Cláudia Rodrigues
Nesse momento histórico mundial vencemos muitos desafios deixados por nossos antepassados, mas fomos com muita sede ao pote do tecnicismo, sem intensidade humanista equiparável e sem a reflexão necessária em áreas importantes das ciências humanas. Chegamos ao sec. XXI despreparados para lidar com os buracos existenciais que criamos. Fazendo uma analogia com a matemática estamos ainda na primeira operação. Só sabemos somar.
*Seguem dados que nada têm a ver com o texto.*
(* ===== verification/GatewayRoutes.v ===== *)
(** * The gateway routes of access control over HTTP
      ([apps/access_control/gateway_binding/routes.py])

    The handlers that the compiler API's publisher calls.  Composed with that
    publisher they keep the promises of [SafePublisher], so that activating a version
    moves the registry and a real gateway together. *)

From S2P Require Export ArtifactRoutes.
From S2P Require Import RouteConfig.
From S2P Require GatewayBinding.
#[local] Open Scope Z_scope.

(** ** Requests and answers *)

Definition status_only (status : Z) : RuntimeProtocols.response := RuntimeProtocols.mk_response status [] "" "" None None.
Definition json_answer (payload : pyval) : RuntimeProtocols.response := RuntimeProtocols.mk_response 200 [] "" "" (Some payload) None.

(** A value of [dict[str, dict[str, Any]]] *)
Definition documents_in (v : pyval) : option (dict (dict pyval)) :=
  match v with
  | VDict d => mapM (λ kv : string * pyval, (λ x, (kv.1, x)) <$> as_dict kv.2) d
  | _ => None
  end.

Definition document_values (d : dict (dict pyval)) : dict pyval := (λ kv : string * dict pyval, (kv.1, VDict kv.2)) <$> d.

Section handlers.
Context (repr : pyval → string) (P : pydantic).
(** [require_admin_caller] on the headers of a request *)
Context (authorised : dict string → bool).

(** [ServiceRouteRequest], with [route_config.model_dump(exclude_none=True)] *)
Definition ServiceRouteRequest (body : dict pyval) : option (dict pyval * dict (dict pyval)) :=
  match dict_get body "route_config" with
  | Some (VDict rc) =>
      config ← GatewayRouteConfig P rc;
      previous ← match dict_get body "previous_routes" with Some v => documents_in v | None => Some [] end;
      Some (config, previous)
  | _ => None
  end.

Definition ServiceRouteResponse (r : GatewayBinding.route_sync) : dict pyval :=
  [("route_ids", VList (VStr <$> GatewayBinding.rs_route_ids r));
   ("service_routes_synced", VInt (Z.of_nat (GatewayBinding.rs_synced r)));
   ("service_routes_deleted", VInt (Z.of_nat (GatewayBinding.rs_deleted r)));
   ("previous_routes", VDict (document_values (GatewayBinding.rs_previous_routes r)))].

Definition sync_service_routes (request : dict pyval * dict (dict pyval)) : comp GatewayBinding.gateway exn GatewayBinding.route_sync :=
  GatewayBinding.sync_service_routes repr P request.1 request.2.
Definition delete_service_routes (request : dict pyval * dict (dict pyval)) : comp GatewayBinding.gateway exn GatewayBinding.route_sync :=
  GatewayBinding.delete_service_routes repr P request.1.
Definition rollback_service_routes (request : dict pyval * dict (dict pyval)) : comp GatewayBinding.gateway exn GatewayBinding.route_sync :=
  GatewayBinding.rollback_service_routes repr P request.1 request.2.

Definition handler_of (path : string) : option (dict pyval * dict (dict pyval) → comp GatewayBinding.gateway exn GatewayBinding.route_sync) :=
  if str_eqb path Publishers.sync_path then Some sync_service_routes
  else if str_eqb path delete_path then Some delete_service_routes
  else if str_eqb path Publishers.rollback_path then Some rollback_service_routes
  else None.

(** One request as the application answers it: what a handler raises is a 500. *)
Definition gateway_post (path : string) (body : dict pyval) (headers : dict string) : comp GatewayBinding.gateway exn RuntimeProtocols.response :=
  match handler_of path with
  | None => ret (status_only 404)
  | Some handler =>
      if negb (authorised headers) then ret (status_only 403)
      else match ServiceRouteRequest body with
           | None => ret (status_only 422)
           | Some request =>
               catch (r <- handler request ;; ret (json_answer (VDict (ServiceRouteResponse r)))) (λ _, ret (status_only 500))
           end
  end.

(** ** The publisher of the compiler API against these routes *)

Context (token : string).
Definition service_headers : dict string := [("Authorization", "Bearer " +:+ token)].
Definition gateway_publisher : ArtifactRoutePublisher GatewayBinding.gateway :=
  AccessControlArtifactRoutePublisher gateway_post (ret tt) (ret token) None.

Lemma documents_back d : documents_in (VDict (document_values d)) = Some d.
Proof.
  unfold documents_in. induction d as [|[k x] d IH]; [done|].
  change (document_values ((k, x) :: d)) with ((k, VDict x) :: document_values d). simpl. by rewrite IH.
Qed.
Lemma documents_kept d : List.filter (λ kv : string * pyval, is_dict kv.2) (document_values d) = document_values d.
Proof.
  induction d as [|[k x] d IH]; [done|].
  change (document_values ((k, x) :: d)) with ((k, VDict x) :: document_values d). simpl. by rewrite IH.
Qed.
Lemma previous_of_response r : _previous_routes (Some (ServiceRouteResponse r)) = document_values (GatewayBinding.rs_previous_routes r).
Proof. unfold _previous_routes. cbn -[List.filter document_values]. apply documents_kept. Qed.

Context (Hauth : authorised service_headers = true).

Definition http_500 : exn := mk_exn "HTTPStatusError" "HTTP status 500" [].
Definition http_422 : exn := mk_exn "HTTPStatusError" "HTTP status 422" [].
Definition answered (o : outcome exn GatewayBinding.route_sync * GatewayBinding.gateway) : outcome exn (option (dict pyval)) * GatewayBinding.gateway :=
  match o with (Ok r, g) => (Ok (Some (ServiceRouteResponse r)), g) | (Raise _, g) => (Raise http_500, g) end.

(** One call of the publisher, through the request and the handler *)
Lemma publisher_call path handler rc previous g :
  handler_of path = Some handler →
  _post gateway_post (ret tt) (ret token) None path rc (document_values <$> previous) g =
  match GatewayRouteConfig P rc with
  | Some config => answered (handler (config, default [] previous) g)
  | None => (Raise http_422, g)
  end.
Proof using Hauth.
  intros Hh. unfold _post, post_route, Publishers._headers, attempt, bind, ret, gateway_post. cbn [opt_truthy].
  rewrite Hh. match goal with |- context [authorised ?h] => change h with service_headers end. rewrite Hauth. cbn [negb].
  assert (∀ l, ServiceRouteRequest (("route_config", VDict rc) :: l)
    = config ← GatewayRouteConfig P rc; prev ← match dict_get l "previous_routes" with Some v => documents_in v | None => Some [] end; Some (config, prev)) as Hreq.
  { intros l. unfold ServiceRouteRequest. cbn. destruct (GatewayRouteConfig P rc); [|done]. cbn. done. }
  rewrite Hreq. destruct (GatewayRouteConfig P rc) as [config|]; [|done].
  assert ((prev ← match dict_get (match document_values <$> previous with Some p => [("previous_routes", VDict p)] | None => [] end) "previous_routes" with
     Some v => documents_in v | None => Some [] end; Some (config, prev)) = Some (config, default [] previous)) as Hprev.
  { destruct previous as [d|]; [|done]. cbn [fmap option_fmap option_map dict_get]. cbn -[documents_in]. by rewrite documents_back. }
  cbn [mbind option_bind] in *. rewrite Hprev. unfold catch, answered, bind, ret.
  by destruct (handler _ g) as [[] ?].
Qed.

(** ** The promises are kept *)

(** Two gateways that hold the same, entry by entry *)
Definition same_gateway (g g' : GatewayBinding.gateway) : Prop :=
  GatewayBinding.consumers g = GatewayBinding.consumers g' ∧ GatewayBinding.policy_bindings g = GatewayBinding.policy_bindings g'
  ∧ ∀ k, dict_get (GatewayBinding.routes g) k = dict_get (GatewayBinding.routes g') k.

#[export] Instance same_gateway_equiv : Equivalence same_gateway.
Proof.
  split; [done|..].
  - intros g g' (H1 & H2 & H3). repeat split; [congruence..|]. by intros k.
  - intros g1 g2 g3 (H1 & H2 & H3) (H1' & H2' & H3'). repeat split; [congruence..|]. intros k. by rewrite H3.
Qed.

(** The routes under the identifiers of a configuration are those of its service. *)
Definition own_routes (rc : dict pyval) (g : GatewayBinding.gateway) : Prop :=
  dict_wf (GatewayBinding.routes g)
  ∧ ∀ config docs k old, GatewayRouteConfig P rc = Some config → GatewayBinding.documents_of repr P config true true = Ok docs →
      k ∈ dict_keys docs → dict_get (GatewayBinding.routes g) k = Some old →
      GatewayBinding.route_belongs_to_service old (GatewayBinding.route_service_identity repr config) = true.

Lemma answered_wp o (Q : option (dict pyval) → GatewayBinding.gateway → Prop) (R : exn → GatewayBinding.gateway → Prop)
    (m : comp GatewayBinding.gateway exn (option (dict pyval))) g :
  m g = answered o →
  (∀ r g', o = (Ok r, g') → Q (Some (ServiceRouteResponse r)) g') → (∀ e g', o = (Raise e, g') → R http_500 g') → wp m Q R g.
Proof. intros Hm HQ HR. unfold wp. rewrite Hm. destruct o as [[r|e] g']; cbn; [by apply HQ|by eapply HR]. Qed.

#[export] Instance gateway_safe : SafePublisher gateway_publisher same_gateway own_routes.
Proof using Hauth.
  split; [apply same_gateway_equiv|..].
  - intros rc g. pose proof (publisher_call Publishers.sync_path sync_service_routes rc None g eq_refl) as Hcall.
    change (pub_sync gateway_publisher rc g = match GatewayRouteConfig P rc with
      | Some config => answered (sync_service_routes (config, []) g) | None => (Raise http_422, g) end) in Hcall.
    destruct (GatewayRouteConfig P rc) as [config|] eqn:Ec; [|unfold wp; rewrite Hcall; reflexivity].
    eapply answered_wp; [exact Hcall|done|]. intros e g' Hs. unfold sync_service_routes in Hs. cbn [fst snd] in Hs.
    rewrite GatewayBinding.sync_eq in Hs. destruct (GatewayBinding.documents_of _ _ _ _ _); [destruct (List.find _ _); [|done]|]; by injection Hs as <- <-.
  - intros rc g [Hwf Hown]. pose proof (publisher_call Publishers.sync_path sync_service_routes rc None g eq_refl) as Hcall.
    change (pub_sync gateway_publisher rc g = match GatewayRouteConfig P rc with
      | Some config => answered (sync_service_routes (config, []) g) | None => (Raise http_422, g) end) in Hcall.
    destruct (GatewayRouteConfig P rc) as [config|] eqn:Ec; [|unfold wp; rewrite Hcall; done].
    eapply answered_wp; [exact Hcall| |done]. intros r g1 Hs. unfold sync_service_routes in Hs. cbn [fst snd] in Hs.
    destruct (GatewayBinding.route_rollback_restores repr P config [] g r g1 Hwf Hs) as (r' & g2 & Hr & H1 & H2 & H3).
    { intros k old Hk Hold. rewrite GatewayBinding.sync_eq in Hs. destruct (GatewayBinding.documents_of _ _ _ _ _) as [docs|] eqn:Ed; [|done].
      destruct (List.find _ _); [done|]. injection Hs as <- _. by apply (Hown config docs k old). }
    rewrite previous_of_response.
    pose proof (publisher_call Publishers.rollback_path rollback_service_routes rc (Some (GatewayBinding.rs_previous_routes r)) g1 eq_refl) as Hback.
    rewrite Ec in Hback. unfold rollback_service_routes in Hback. cbn [fst snd default] in Hback.
    change (pub_rollback gateway_publisher rc (document_values (GatewayBinding.rs_previous_routes r)) g1
      = answered (GatewayBinding.rollback_service_routes repr P config (GatewayBinding.rs_previous_routes r) g1)) in Hback.
    rewrite Hr in Hback. unfold wp. rewrite Hback. by repeat split.
Qed.
End handlers.

(** ** Activation, end to end *)

(** What activating returns is the one active version of its scope. *)
Lemma activated_alone sid n te en se v t :
  Registry.session_ok se → Forall Registry.proper_scope (Registry.versions (Registry.working se)) →
  Registry.activate_version sid n te en false se = (Ok (Some v), t) →
  let r := Registry.rs_version v in
  Registry.vr_service_id r = sid ∧ Registry.vr_version_number r = n
  ∧ List.filter (λ x, Registry.vr_is_active x && Registry.in_scope sid (Registry.vr_tenant r) (Registry.vr_environment r) x)
      (Registry.versions (Registry.working t)) = [r]
  ∧ ∃ old, old ∈ Registry.versions (Registry.working se) ∧ Registry.vr_route_config old = Registry.vr_route_config r.
Proof.
  intros Hok Hproper H. destruct (Registry.matching sid n te en se) as [|r []] eqn:Hm.
  1,3: unfold Registry.activate_version, bind in H; rewrite Registry.get_version_record_eq, Hm in H; by inversion H.
  destruct (Registry.activate_version_eq sid n te en false se r Hok Hproper Hm) as (E & Halone & _).
  rewrite E in H. injection H as <- <-. cbn [Registry.rs_version]. assert (r ∈ Registry.matching sid n te en se) as Hr by (rewrite Hm; left).
  apply Registry.matching_found in Hr as (Hin & Hs & Hn & _).
  split; [exact Hs|]. split; [exact Hn|]. split; [exact Halone|]. by exists r.
Qed.

Section end_to_end.
Context (repr : pyval → string) (P : pydantic) (authorised : dict string → bool) (token : string).
Context (Hauth : authorised (service_headers token) = true).
Abbreviation publisher := (gateway_publisher repr P authorised token).

(** The gateway routes a configuration as it says. *)
Definition routed (rc : dict pyval) (g : GatewayBinding.gateway) : Prop :=
  ∃ config docs, GatewayRouteConfig P rc = Some config ∧ GatewayBinding.documents_of repr P config true true = Ok docs
    ∧ ∀ k doc, dict_get docs k = Some doc → dict_get (GatewayBinding.routes g) k = Some doc.

Lemma published_routed rc r g g' :
  dict_wf (GatewayBinding.routes g) → pub_sync publisher rc g = (Ok r, g') → routed rc g'.
Proof using Hauth.
  intros Hwf H. pose proof (publisher_call repr P authorised token Hauth Publishers.sync_path (sync_service_routes repr P) rc None g eq_refl) as Hcall.
  change (pub_sync publisher rc g = match GatewayRouteConfig P rc with
    | Some config => answered (sync_service_routes repr P (config, []) g) | None => (Raise http_422, g) end) in Hcall.
  rewrite H in Hcall. destruct (GatewayRouteConfig P rc) as [config|] eqn:Ec; [|done].
  unfold sync_service_routes in Hcall. cbn [fst snd] in Hcall.
  pose proof (GatewayBinding.sync_service_routes_spec repr P config [] g Hwf) as Hspec.
  destruct (GatewayBinding.sync_service_routes repr P config [] g) as [[rs|e] g1]; [|done]. injection Hcall as _ ->.
  destruct Hspec as (_ & _ & docs & Hd & _ & Hk). exists config, docs. split; [done|]. split; [exact Hd|].
  intros k doc Hdoc. destruct (Hk k) as [-> _]. by rewrite Hdoc.
Qed.

End end_to_end.

(** ** At concrete inputs *)

Definition demo_registry : Registry.tables := Registry.mk_tables [GatewayBinding.demo_version] [].
Definition demo_gateway_site (faults : list (option exn)) : site GatewayBinding.gateway :=
  let r := mk_rows demo_registry [] [] in mk_site (mk_api r r [] [] [] 0 faults) GatewayBinding.demo_gateway.


Example activated_is_routed :
  let '(o, s') := closing (activate_artifact_version (gateway_publisher GatewayBinding.demo_repr GatewayBinding.demo_pydantic (λ _, true) "t")
                             demo_caller "billing" 1 None None) (demo_gateway_site []) in
  (match o with Ok _ => true | Raise _ => false end, dict_keys (GatewayBinding.routes (si_world s')), length (r_audit (ap_committed (si_api s'))))
  = (true, ["hand-made"; "billing-active"; "billing-v1"], 1%nat).
Proof. vm_compute. reflexivity. Qed.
Nesta semana, apenas no Brasil, tivemos dois exemplos do caos social que vivemos nesse período da história. Um casal que fez inseminação artificial, ao saber que três embriões estavam se desenvolvendo, liberou para adoção um deles, ainda na barriga da mãe. Eles queriam muito um filho, aceitavam dois, mas não desejavam o terceiro, não era uma questão de renda, mas de planejamento familiar. Poder técnico sobre a vida. O outro caso, uma tragédia ocorrida numa escola municipal do bairro do Realengo, no Rio de Janeiro; um rapaz de 23 anos matou impiedosamente mais de uma dezena de crianças, ferindo outras tantas e depois se matou. Poder técnico sobre a morte. Tudo o que temos é o levante de vozes de ódio e desprezo pelos párias sociais e piedade das vítimas. Como se não matarmos e não sermos capazes de abandonar um bebê na barriga, nos livrasse de qualquer responsabilidade pela “peste emocional” que nos circunda. O casal, pária social do excesso de tecnicismo e sobra de dinheiro, sem o amadurecimento ético e emocional. O cidadão, assassino de última hora, sem ficha na polícia, até então um trabalhador desempregado desde agosto por não atender aos anseios de produtividade da empresa em que trabalhava, pária em soma no Brasil, raro apenas pelo tipo de crime cometido.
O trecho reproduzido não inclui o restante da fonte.